**Task description**
Please return the lines below verbatim, beginning at the one that has "Lemma quiet_put_batch p" and stopping after the one that has "Lemma header_entries_scored es", and add no other lines.

**Supplied data**
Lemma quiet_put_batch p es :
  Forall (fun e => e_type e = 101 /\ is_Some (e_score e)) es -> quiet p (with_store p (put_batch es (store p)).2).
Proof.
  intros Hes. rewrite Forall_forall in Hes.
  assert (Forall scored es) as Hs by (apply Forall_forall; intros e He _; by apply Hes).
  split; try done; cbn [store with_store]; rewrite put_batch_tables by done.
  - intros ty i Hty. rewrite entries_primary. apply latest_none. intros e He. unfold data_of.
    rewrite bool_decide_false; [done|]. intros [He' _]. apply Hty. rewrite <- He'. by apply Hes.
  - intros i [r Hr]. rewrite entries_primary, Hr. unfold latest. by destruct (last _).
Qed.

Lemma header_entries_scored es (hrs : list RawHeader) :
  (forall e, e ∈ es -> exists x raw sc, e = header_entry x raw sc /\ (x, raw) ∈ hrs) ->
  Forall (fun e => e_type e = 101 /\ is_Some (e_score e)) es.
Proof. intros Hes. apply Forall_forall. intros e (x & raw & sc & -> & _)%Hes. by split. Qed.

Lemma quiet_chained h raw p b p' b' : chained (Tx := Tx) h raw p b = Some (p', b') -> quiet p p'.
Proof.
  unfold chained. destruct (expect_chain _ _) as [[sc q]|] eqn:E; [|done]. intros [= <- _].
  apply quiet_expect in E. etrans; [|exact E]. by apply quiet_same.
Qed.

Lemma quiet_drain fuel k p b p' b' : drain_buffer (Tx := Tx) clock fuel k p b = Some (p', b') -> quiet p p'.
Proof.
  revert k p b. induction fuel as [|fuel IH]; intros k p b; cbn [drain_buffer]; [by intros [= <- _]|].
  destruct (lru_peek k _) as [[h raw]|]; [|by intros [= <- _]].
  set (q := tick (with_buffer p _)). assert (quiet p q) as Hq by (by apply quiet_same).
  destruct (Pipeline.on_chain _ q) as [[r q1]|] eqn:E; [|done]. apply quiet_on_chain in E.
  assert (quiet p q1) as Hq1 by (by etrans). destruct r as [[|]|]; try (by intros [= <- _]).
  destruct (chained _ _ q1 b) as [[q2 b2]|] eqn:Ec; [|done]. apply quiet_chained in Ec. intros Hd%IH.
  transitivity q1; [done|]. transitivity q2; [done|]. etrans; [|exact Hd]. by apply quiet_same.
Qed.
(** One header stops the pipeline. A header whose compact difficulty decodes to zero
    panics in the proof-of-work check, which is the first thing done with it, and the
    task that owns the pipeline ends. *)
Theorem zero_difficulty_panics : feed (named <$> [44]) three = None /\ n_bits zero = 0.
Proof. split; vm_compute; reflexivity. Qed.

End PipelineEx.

...

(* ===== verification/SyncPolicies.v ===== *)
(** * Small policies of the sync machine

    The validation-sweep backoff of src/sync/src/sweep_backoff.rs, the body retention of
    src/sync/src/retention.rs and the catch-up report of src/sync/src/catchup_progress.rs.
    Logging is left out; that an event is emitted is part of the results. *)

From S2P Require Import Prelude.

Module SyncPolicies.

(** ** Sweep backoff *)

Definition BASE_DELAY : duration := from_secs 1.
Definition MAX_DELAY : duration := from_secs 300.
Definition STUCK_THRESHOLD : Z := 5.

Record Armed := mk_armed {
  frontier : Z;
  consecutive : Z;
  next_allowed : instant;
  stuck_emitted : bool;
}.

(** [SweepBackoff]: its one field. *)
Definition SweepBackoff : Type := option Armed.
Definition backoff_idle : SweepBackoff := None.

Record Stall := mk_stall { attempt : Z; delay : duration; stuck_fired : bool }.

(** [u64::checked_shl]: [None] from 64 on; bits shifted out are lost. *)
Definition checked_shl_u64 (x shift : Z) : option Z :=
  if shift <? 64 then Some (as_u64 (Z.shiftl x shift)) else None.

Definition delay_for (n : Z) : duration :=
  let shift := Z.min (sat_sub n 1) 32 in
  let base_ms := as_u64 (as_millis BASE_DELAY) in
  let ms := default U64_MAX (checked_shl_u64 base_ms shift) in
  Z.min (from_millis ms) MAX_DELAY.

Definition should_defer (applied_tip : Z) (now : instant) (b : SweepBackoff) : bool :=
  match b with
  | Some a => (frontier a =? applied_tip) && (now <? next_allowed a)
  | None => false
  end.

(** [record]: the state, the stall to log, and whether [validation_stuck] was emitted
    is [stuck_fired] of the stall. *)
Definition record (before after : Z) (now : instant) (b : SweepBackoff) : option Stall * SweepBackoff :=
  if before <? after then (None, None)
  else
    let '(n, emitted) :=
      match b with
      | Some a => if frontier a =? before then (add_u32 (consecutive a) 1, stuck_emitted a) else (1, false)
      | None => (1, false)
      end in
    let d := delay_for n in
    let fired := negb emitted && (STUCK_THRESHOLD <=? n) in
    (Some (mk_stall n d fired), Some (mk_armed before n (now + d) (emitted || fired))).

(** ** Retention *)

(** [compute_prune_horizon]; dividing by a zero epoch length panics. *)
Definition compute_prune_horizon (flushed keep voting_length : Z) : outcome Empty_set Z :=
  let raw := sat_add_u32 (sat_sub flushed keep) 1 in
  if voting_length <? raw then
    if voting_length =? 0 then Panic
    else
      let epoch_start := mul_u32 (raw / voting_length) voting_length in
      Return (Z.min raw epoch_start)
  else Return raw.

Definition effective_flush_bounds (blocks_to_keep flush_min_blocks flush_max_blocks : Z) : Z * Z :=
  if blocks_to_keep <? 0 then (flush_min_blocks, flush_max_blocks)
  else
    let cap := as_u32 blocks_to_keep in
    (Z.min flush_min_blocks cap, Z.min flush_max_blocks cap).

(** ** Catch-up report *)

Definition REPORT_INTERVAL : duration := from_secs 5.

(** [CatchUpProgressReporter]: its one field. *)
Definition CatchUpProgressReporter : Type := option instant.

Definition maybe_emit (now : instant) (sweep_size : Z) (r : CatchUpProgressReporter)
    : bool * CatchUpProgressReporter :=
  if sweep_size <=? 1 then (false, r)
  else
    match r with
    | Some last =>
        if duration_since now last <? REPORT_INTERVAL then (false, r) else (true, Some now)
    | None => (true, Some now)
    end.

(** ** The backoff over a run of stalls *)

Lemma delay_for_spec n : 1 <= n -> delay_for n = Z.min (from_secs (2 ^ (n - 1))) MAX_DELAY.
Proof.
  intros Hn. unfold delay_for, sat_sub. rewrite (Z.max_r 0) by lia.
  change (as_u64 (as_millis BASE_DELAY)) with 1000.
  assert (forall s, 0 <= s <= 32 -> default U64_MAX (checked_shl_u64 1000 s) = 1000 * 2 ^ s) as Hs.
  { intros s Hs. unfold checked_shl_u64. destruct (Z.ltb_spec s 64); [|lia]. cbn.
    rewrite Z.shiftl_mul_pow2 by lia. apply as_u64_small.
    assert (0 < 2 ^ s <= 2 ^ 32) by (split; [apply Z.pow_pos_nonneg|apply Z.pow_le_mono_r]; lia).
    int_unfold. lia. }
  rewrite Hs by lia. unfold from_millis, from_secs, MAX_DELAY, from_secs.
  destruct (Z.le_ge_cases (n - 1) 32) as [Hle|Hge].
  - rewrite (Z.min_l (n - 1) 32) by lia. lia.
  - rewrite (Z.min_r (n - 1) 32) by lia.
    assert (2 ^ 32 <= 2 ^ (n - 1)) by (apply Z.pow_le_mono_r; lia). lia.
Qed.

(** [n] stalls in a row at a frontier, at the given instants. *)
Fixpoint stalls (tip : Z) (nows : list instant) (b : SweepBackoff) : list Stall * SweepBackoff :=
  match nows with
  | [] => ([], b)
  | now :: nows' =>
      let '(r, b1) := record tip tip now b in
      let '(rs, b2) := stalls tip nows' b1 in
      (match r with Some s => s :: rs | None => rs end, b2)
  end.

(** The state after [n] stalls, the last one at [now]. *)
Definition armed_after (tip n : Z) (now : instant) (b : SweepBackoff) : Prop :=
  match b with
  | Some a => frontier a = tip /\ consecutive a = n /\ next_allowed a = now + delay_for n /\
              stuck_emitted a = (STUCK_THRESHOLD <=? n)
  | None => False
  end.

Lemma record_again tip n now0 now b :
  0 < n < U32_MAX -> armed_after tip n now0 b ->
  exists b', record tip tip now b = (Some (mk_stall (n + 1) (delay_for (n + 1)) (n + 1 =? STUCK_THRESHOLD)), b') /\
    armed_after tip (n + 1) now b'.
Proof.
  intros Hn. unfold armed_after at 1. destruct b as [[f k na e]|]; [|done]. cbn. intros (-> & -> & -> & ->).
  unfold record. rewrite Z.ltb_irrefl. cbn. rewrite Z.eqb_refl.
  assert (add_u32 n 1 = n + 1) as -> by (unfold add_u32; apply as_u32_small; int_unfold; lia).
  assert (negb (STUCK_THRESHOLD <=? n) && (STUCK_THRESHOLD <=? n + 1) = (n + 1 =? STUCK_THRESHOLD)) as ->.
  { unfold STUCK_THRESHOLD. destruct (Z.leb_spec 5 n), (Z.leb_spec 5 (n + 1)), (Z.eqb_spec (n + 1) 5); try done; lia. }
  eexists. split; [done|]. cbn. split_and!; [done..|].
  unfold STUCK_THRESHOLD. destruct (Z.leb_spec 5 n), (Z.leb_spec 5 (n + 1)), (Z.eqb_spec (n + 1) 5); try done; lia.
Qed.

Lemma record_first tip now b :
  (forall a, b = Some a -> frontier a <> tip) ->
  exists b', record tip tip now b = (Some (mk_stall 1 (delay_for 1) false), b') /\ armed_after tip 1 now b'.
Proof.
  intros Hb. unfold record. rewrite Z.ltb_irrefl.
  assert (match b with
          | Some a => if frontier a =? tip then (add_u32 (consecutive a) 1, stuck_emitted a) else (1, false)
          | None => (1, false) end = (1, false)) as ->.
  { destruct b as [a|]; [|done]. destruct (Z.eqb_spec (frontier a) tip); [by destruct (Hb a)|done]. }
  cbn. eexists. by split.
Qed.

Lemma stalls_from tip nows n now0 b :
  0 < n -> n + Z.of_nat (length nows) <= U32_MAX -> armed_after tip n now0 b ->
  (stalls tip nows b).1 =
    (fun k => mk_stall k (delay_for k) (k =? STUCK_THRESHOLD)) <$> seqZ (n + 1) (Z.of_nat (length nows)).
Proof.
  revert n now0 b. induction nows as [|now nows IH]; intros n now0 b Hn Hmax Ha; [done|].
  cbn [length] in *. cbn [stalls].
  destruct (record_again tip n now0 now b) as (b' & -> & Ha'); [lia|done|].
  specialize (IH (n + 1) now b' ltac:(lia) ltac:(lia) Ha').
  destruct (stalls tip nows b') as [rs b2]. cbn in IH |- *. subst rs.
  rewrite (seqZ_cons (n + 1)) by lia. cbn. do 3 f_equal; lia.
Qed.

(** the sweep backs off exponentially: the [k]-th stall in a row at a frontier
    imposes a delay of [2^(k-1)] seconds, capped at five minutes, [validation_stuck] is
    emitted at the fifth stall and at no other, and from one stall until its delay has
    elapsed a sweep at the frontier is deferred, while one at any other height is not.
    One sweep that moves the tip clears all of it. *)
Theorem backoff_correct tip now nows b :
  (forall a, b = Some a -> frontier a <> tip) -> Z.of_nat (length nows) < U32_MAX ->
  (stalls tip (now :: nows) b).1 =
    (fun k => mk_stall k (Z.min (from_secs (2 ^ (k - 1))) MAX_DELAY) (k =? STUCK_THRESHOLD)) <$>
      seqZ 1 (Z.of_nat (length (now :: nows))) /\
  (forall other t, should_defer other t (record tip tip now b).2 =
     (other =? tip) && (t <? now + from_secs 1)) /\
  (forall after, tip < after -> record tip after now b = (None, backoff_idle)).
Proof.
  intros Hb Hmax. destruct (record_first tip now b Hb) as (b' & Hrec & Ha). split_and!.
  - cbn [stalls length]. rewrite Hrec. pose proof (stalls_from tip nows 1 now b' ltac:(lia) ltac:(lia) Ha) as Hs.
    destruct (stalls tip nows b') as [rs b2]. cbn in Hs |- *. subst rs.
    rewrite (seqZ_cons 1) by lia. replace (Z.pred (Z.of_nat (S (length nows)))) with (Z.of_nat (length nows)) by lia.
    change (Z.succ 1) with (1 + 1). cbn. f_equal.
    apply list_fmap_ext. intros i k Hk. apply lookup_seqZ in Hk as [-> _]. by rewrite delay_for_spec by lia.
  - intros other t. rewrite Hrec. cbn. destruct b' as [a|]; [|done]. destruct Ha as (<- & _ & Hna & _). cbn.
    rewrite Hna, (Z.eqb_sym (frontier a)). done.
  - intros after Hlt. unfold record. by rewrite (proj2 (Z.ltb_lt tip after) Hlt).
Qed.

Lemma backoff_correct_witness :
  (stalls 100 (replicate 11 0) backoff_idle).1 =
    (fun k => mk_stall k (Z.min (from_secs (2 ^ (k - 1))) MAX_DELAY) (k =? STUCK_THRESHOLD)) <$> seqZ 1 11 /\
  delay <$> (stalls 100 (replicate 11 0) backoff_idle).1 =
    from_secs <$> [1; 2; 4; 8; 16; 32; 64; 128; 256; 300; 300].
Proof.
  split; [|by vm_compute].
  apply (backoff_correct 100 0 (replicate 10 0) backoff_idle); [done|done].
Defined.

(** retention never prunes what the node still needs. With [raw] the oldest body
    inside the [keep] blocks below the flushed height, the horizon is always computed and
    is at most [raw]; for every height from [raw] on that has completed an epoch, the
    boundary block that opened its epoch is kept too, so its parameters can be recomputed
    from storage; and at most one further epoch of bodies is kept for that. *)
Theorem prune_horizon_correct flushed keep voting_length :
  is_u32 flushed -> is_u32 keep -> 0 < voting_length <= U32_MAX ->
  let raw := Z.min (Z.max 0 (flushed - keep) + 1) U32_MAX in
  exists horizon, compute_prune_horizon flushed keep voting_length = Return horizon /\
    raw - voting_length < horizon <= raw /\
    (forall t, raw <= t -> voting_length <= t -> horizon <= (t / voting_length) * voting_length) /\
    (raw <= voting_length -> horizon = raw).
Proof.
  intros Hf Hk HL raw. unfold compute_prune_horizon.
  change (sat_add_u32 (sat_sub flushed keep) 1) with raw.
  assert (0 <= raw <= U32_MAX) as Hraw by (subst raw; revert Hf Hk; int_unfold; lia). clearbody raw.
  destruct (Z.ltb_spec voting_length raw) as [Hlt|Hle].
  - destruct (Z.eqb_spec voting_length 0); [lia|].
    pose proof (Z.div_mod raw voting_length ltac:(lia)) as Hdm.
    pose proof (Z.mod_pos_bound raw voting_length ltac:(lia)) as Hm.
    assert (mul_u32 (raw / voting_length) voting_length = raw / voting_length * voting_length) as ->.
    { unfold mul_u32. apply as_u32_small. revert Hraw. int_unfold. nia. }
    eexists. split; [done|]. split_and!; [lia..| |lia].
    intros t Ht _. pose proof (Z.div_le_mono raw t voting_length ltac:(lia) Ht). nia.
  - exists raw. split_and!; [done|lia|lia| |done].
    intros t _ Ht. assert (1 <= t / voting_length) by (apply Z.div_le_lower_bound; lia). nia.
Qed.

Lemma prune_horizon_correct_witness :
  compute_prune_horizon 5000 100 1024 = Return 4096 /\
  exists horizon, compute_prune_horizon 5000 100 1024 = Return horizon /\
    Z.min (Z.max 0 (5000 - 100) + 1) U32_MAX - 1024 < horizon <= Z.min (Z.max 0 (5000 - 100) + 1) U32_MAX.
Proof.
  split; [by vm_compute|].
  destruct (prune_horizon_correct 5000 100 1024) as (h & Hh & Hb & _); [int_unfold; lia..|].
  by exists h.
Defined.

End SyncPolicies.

**Result**
Lemma quiet_put_batch p es :
  Forall (fun e => e_type e = 101 /\ is_Some (e_score e)) es -> quiet p (with_store p (put_batch es (store p)).2).
Proof.
  intros Hes. rewrite Forall_forall in Hes.
  assert (Forall scored es) as Hs by (apply Forall_forall; intros e He _; by apply Hes).
  split; try done; cbn [store with_store]; rewrite put_batch_tables by done.
  - intros ty i Hty. rewrite entries_primary. apply latest_none. intros e He. unfold data_of.
    rewrite bool_decide_false; [done|]. intros [He' _]. apply Hty. rewrite <- He'. by apply Hes.
  - intros i [r Hr]. rewrite entries_primary, Hr. unfold latest. by destruct (last _).
Qed.

Lemma header_entries_scored es (hrs : list RawHeader) :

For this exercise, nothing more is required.